Dataset excerpts:
(* ===== verification/Memory.v ===== *)
(** * daimon-memory: the long-term memory tier
    ([daimon-memory/src/service.rs], [error.rs], [dmem_http.rs])

    The {!MemoryService} trait with its data, the client of the dmem sidecar and the
    null implementation. HTTP is a parameter. A score is kept as the exact fraction
    the program rounds to an [f32]. *)

From S2P Require Import Prelude RustStd Json.
From Stdlib Require Import ZArith Ascii QArith.

Local Open Scope Z_scope.

(** ** [service.rs] *)

Record IngestDoc := mkDoc { id_source_id : string; id_source_kind : string; id_content : string }.

Record IngestStats := mkStats { is_source_id : string; is_chunks : Z; is_collection : string }.

Record RetrieveQuery := mkQuery { rq_query : string; rq_top_k : Z }.

Record RetrievedChunk := mkChunk {
  rc_uri : string;
  rc_source_id : string;
  rc_source_kind : string;
  rc_content : string;
  rc_score : Q;
}.

Inductive RecordKind := KindDecision | KindIncident | KindLesson.

Definition kind_as_str (k : RecordKind) : string :=
  match k with
  | KindDecision => "decision"
  | KindIncident => "incident"
  | KindLesson => "lesson"
  end.

Inductive TypedBody :=
| RecDecision (title context decision rationale : string)
| RecIncident (title impact resolution : string)
| RecLesson (title lesson : string).

Definition body_kind (b : TypedBody) : RecordKind :=
  match b with
  | RecDecision _ _ _ _ => KindDecision
  | RecIncident _ _ _ => KindIncident
  | RecLesson _ _ => KindLesson
  end.

Record TypedRecord := mkRecord { tr_body : TypedBody; tr_namespace : option string }.

Record ScoredRecord := mkScored {
  sr_uri : string;
  sr_title : string;
  sr_content : string;
  sr_score : Q;
}.

Record RecallBudget := mkBudget { rb_max_tokens : Z; rb_top_k : Z; rb_rerank : bool }.

Definition budget_default : RecallBudget := mkBudget 3000 6 true.

Record PreTurnContext := mkContext { pt_block : string; pt_degraded : bool; pt_hits : nat }.

Definition context_degraded : PreTurnContext := mkContext "" true 0.

Definition has_context (c : PreTurnContext) : bool := negb (string_eqb (trim (pt_block c)) "").

Record MemoryHealth := mkHealth { mh_reachable : bool; mh_detail : option string }.

(** [daimon_memory::Error]. *)
Inductive MemoryError :=
| MemHttp (e : string)
| MemDecode (e : string)
| MemUnreachable (e : string)
| MemSerde (e : string).

Definition show_memory_error (e : MemoryError) : string :=
  match e with
  | MemHttp e => "dmem http error: " +:+ e
  | MemDecode e => "dmem decode error: " +:+ e
  | MemUnreachable e => "dmem unreachable: " +:+ e
  | MemSerde e => "serialization error: " +:+ e
  end.

(** The trait; [pre_turn_recall] and [health] have no error to return. *)
Class MemoryService (S W : Type) := {
  ingest : S → IngestDoc → io W MemoryError IngestStats;
  mem_delete : S → string → io W MemoryError unit;
  retrieve : S → RetrieveQuery → io W MemoryError (list RetrievedChunk);
  capture : S → TypedRecord → io W MemoryError string;
  recall : S → string → RecallBudget → io W MemoryError (list ScoredRecord);
  pre_turn_recall : S → string → RecallBudget → W → PreTurnContext * W;
  mem_health : S → W → MemoryHealth * W;
}.

(** ** The sidecar's client ([dmem_http.rs]) *)

Record DmEntry := mkDmEntry {
  de_uri : string;
  de_kind : string;
  de_namespace : string;
  de_title : string;
  de_body : string;
}.

Definition READ_TIMEOUT : Z := 3000.
Definition WRITE_TIMEOUT : Z := 5000.
Definition HEALTH_TIMEOUT : Z := 2000.

Definition is_typed_kind (kind : string) : bool :=
  existsb (string_eqb kind) ["decision"; "incident_summary"; "incident"; "agent_lesson"; "lesson"].

Definition est_tokens (s : string) : Z := Z.max (Z.of_nat (length (chars s)) / 4) 1.

Definition rank_score (i len : nat) : Q :=
  match len with
  | O => 0%Q
  | _ => (1 - inject_Z (Z.of_nat i) / inject_Z (Z.of_nat len))%Q
  end.

Record DmemHttpMemory := mkDmem { dm_base : string; dm_token : string }.

(** [builder] is the outcome of building the HTTP client. *)
Definition dmem_new (builder : result string unit) (base token : string) :
    result MemoryError DmemHttpMemory :=
  map_err (λ e, MemHttp ("build reqwest client: " +:+ e)) builder ≫= λ _,
  Ok (mkDmem (trim_end_matches "/" base) token).

(** The status, text and JSON body of a response. *)
Record DmemReply := mkReply {
  dr_status : Z;
  dr_text : result string string;
  dr_json : result string json;
}.

(** [reqwest]: url, token, body and timeout; [StatusCode]'s [Display]; serde's
    message for a value of another shape. *)
Class DmemHttp (W : Type) := {
  dmem_post : string → string → json → Z → io W string DmemReply;
  dmem_get : string → string → Z → io W string Z;
  show_status : Z → string;
  shape_message : json → string;
}.

(** serde's decoders of the responses, on objects. *)
Definition text_field (j : json) (k : string) : option string := jget j k ≫= as_str.

Definition decode_entry (j : json) : option DmEntry :=
  text_field j "uri" ≫= λ uri, text_field j "kind" ≫= λ kind,
  text_field j "namespace" ≫= λ ns, text_field j "title" ≫= λ title,
  text_field j "body" ≫= λ body, Some (mkDmEntry uri kind ns title body).

Definition decode_entries (j : json) : option (list DmEntry) :=
  match j with JArray l => mapM decode_entry l | _ => None end.

Definition decode_uri (j : json) : option string := text_field j "uri".

Definition decode_forgotten (j : json) : option bool := jget j "forgotten" ≫= as_bool.

Definition capture_request (b : TypedBody) : string * json :=
  match b with
  | RecDecision title context decision rationale =>
      ("/log_decision",
       jobj [("title", JString title); ("context", JString context);
             ("decision", JString decision); ("rationale", JString rationale)])
  | RecIncident title impact resolution =>
      ("/log_incident",
       jobj [("title", JString title); ("impact", JString impact);
             ("resolution", JString resolution)])
  | RecLesson title lesson =>
      ("/log_lesson", jobj [("title", JString title); ("lesson", JString lesson)])
  end.

Definition with_namespace (ns : option string) (j : json) : json :=
  match ns, j with
  | Some ns, JObject l => JObject (assoc_insert "namespace" (JString ns) l)
  | _, _ => j
  end.

(** [.enumerate().map(|(i, e)| (rank_score(i, len), e))]. *)
Definition ranked {A} (l : list A) : list (Q * A) :=
  imap (λ i e, (rank_score i (length l), e)) l.

Definition entry_line (e : DmEntry) : string :=
  "- (" +:+ de_kind e +:+ ") " +:+ de_title e +:+ ": " +:+ de_body e.

(** The packing loop of [pre_turn_recall]. *)
Fixpoint pack (seen : gset string) (budget_left : Z) (l : list DmEntry) : list string :=
  match l with
  | [] => []
  | e :: l =>
      if bool_decide (de_uri e ∈ seen) then pack seen budget_left l
      else
        let line := entry_line e in
        let cost := est_tokens line in
        if budget_left <? cost then []
        else line :: pack ({[de_uri e]} ∪ seen) (budget_left - cost) l
  end.

Section Dmem.
Context {W : Type} `{DmemHttp W}.
Abbreviation mio := (io W MemoryError).

Definition dmem_call {A} (c : DmemHttpMemory) (decode : json → option A) (path : string) (body : json)
    (timeout : Z) : mio A :=
  io_map_err (λ e, MemUnreachable ("POST " +:+ path +:+ ": " +:+ e))
    (dmem_post (dm_base c +:+ path) (dm_token c) body timeout) ≫= λ resp,
  if negb (is_success (dr_status resp)) then
    let detail := chars_take 200 (default "" (ok (dr_text resp))) in
    throw (MemHttp ("POST " +:+ path +:+ " -> " +:+ show_status (dr_status resp) +:+ ": " +:+ detail))
  else
    lift (map_err (λ e, MemDecode ("decode " +:+ path +:+ " response: " +:+ e))
      (dr_json resp ≫= λ j, ok_or (decode j) (shape_message j))).

Definition recall_entries (c : DmemHttpMemory) (query : string) (limit : Z) : mio (list DmEntry) :=
  dmem_call c decode_entries "/recall" (jobj [("query", JString query); ("limit", JInt limit)])
    READ_TIMEOUT.

Definition dmem_ingest (c : DmemHttpMemory) (doc : IngestDoc) : mio IngestStats :=
  let namespace := "resources/" +:+ id_source_kind doc in
  let text := "[" +:+ id_source_id doc +:+ "] " +:+ id_content doc in
  dmem_call c decode_uri "/remember"
    (jobj [("text", JString text); ("namespace", JString namespace)]) WRITE_TIMEOUT ≫= λ _,
  mret (mkStats (id_source_id doc) 1 namespace).

Definition dmem_delete (c : DmemHttpMemory) (uri : string) : mio unit :=
  dmem_call c decode_forgotten "/forget" (jobj [("uri", JString uri)]) WRITE_TIMEOUT ≫= λ _, mret tt.

Definition dmem_retrieve (c : DmemHttpMemory) (q : RetrieveQuery) : mio (list RetrievedChunk) :=
  recall_entries c (rq_query q) (rq_top_k q) ≫= λ entries,
  mret (map (λ '(score, e), mkChunk (de_uri e) (de_namespace e) (de_kind e) (de_body e) score)
    (ranked entries)).

Definition dmem_capture (c : DmemHttpMemory) (rec : TypedRecord) : mio string :=
  let '(path, payload) := capture_request (tr_body rec) in
  dmem_call c decode_uri path (with_namespace (tr_namespace rec) payload) WRITE_TIMEOUT.

Definition typed_entries (l : list DmEntry) : list DmEntry :=
  List.filter (λ e, is_typed_kind (de_kind e)) l.

Definition dmem_recall (c : DmemHttpMemory) (query : string) (budget : RecallBudget) :
    mio (list ScoredRecord) :=
  let n := Z.max (rb_top_k budget) 1 in
  recall_entries c query (n * 2) ≫= λ entries,
  let typed := take (Z.to_nat n) (typed_entries entries) in
  mret (map (λ '(score, e), mkScored (de_uri e) (de_title e) (de_body e) score) (ranked typed)).

Definition dmem_pre_turn_recall (c : DmemHttpMemory) (user_message : string)
    (budget : RecallBudget) (w : W) : PreTurnContext * W :=
  let limit := Z.max (rb_top_k budget) 1 in
  match recall_entries c user_message limit w with
  | (Err _, w) => (context_degraded, w)
  | (Ok all, w) =>
      match recall_entries c user_message (limit * 2) w with
      | (Err _, w) => (context_degraded, w)
      | (Ok typed_pool, w) =>
          let typed := ranked (typed_entries typed_pool) in
          let docs := ranked all in
          let packed := pack ∅ (rb_max_tokens budget) (map snd (typed ++ docs)) in
          (mkContext (join "010" packed) false (length packed), w)
      end
  end.

Definition dmem_health (c : DmemHttpMemory) (w : W) : MemoryHealth * W :=
  match dmem_get (dm_base c +:+ "/healthz") (dm_token c) HEALTH_TIMEOUT w with
  | (Ok status, w) =>
      (if is_success status then mkHealth true None
       else mkHealth false (Some ("healthz -> " +:+ show_status status)), w)
  | (Err e, w) => (mkHealth false (Some ("healthz unreachable: " +:+ e)), w)
  end.

#[export] Instance dmem_memory : MemoryService DmemHttpMemory W := {|
  ingest := dmem_ingest;
  mem_delete := dmem_delete;
  retrieve := dmem_retrieve;
  capture := dmem_capture;
  recall := dmem_recall;
  pre_turn_recall := dmem_pre_turn_recall;
  mem_health := dmem_health;
|}.
End Dmem.

(** ** No memory *)

Inductive NullMemory := nullMemory.

#[export] Instance null_memory W : MemoryService NullMemory W := {|
  ingest _ doc := mret (mkStats (id_source_id doc) 0 "(null-memory)");
  mem_delete _ _ := mret tt;
  retrieve _ _ := mret [];
  capture _ rec := mret ("daimon://null-memory/" +:+ kind_as_str (body_kind (tr_body rec)));
  recall _ _ _ := mret [];
  pre_turn_recall _ _ _ w := (context_degraded, w);
  mem_health _ w :=
    (mkHealth false (Some "null memory (sidecar unconfigured or unreachable at boot)"), w);
|}.

(** ** What is packed *)

(** The entries in the order of their rank, each uri once. *)
Fixpoint first_of_uri (seen : gset string) (l : list DmEntry) : list DmEntry :=
  match l with
  | [] => []
  | e :: l =>
      if bool_decide (de_uri e ∈ seen) then first_of_uri seen l
      else e :: first_of_uri ({[de_uri e]} ∪ seen) l
  end.

Definition total_cost (l : list string) : Z := foldr (λ s n, est_tokens s + n) 0 l.

Lemma pack_prefix seen b l :
  ∃ n, pack seen b l = map entry_line (take n (first_of_uri seen l)) ∧
    (0 ≤ b → total_cost (pack seen b l) ≤ b) ∧
    ∀ e, first_of_uri seen l !! n = Some e → b < total_cost (pack seen b l) + est_tokens (entry_line e).
Proof.
  revert seen b. induction l as [|e l IH]; intros seen b; simpl.
  { exists 0%nat. repeat split; [simpl; lia|done]. }
  destruct (bool_decide (de_uri e ∈ seen)); [apply IH|].
  destruct (b <? est_tokens (entry_line e)) eqn:Hb.
  - exists 0%nat. simpl. apply Z.ltb_lt in Hb. repeat split; [lia|]. intros ? [= <-]. lia.
  - apply Z.ltb_ge in Hb. destruct (IH ({[de_uri e]} ∪ seen) (b - est_tokens (entry_line e)))
      as (n & Hn & Hc & Hx).
    exists (S n). simpl. split; [by rewrite Hn|]. split.
    + intros _. specialize (Hc ltac:(lia)). lia.
    + intros x Hl. specialize (Hx x Hl). lia.
Qed.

Prompt: Copy every line of the entries in which "None" can be found.

Response area:
  match j with JArray l => mapM decode_entry l | _ => None end.
      (if is_success status then mkHealth true None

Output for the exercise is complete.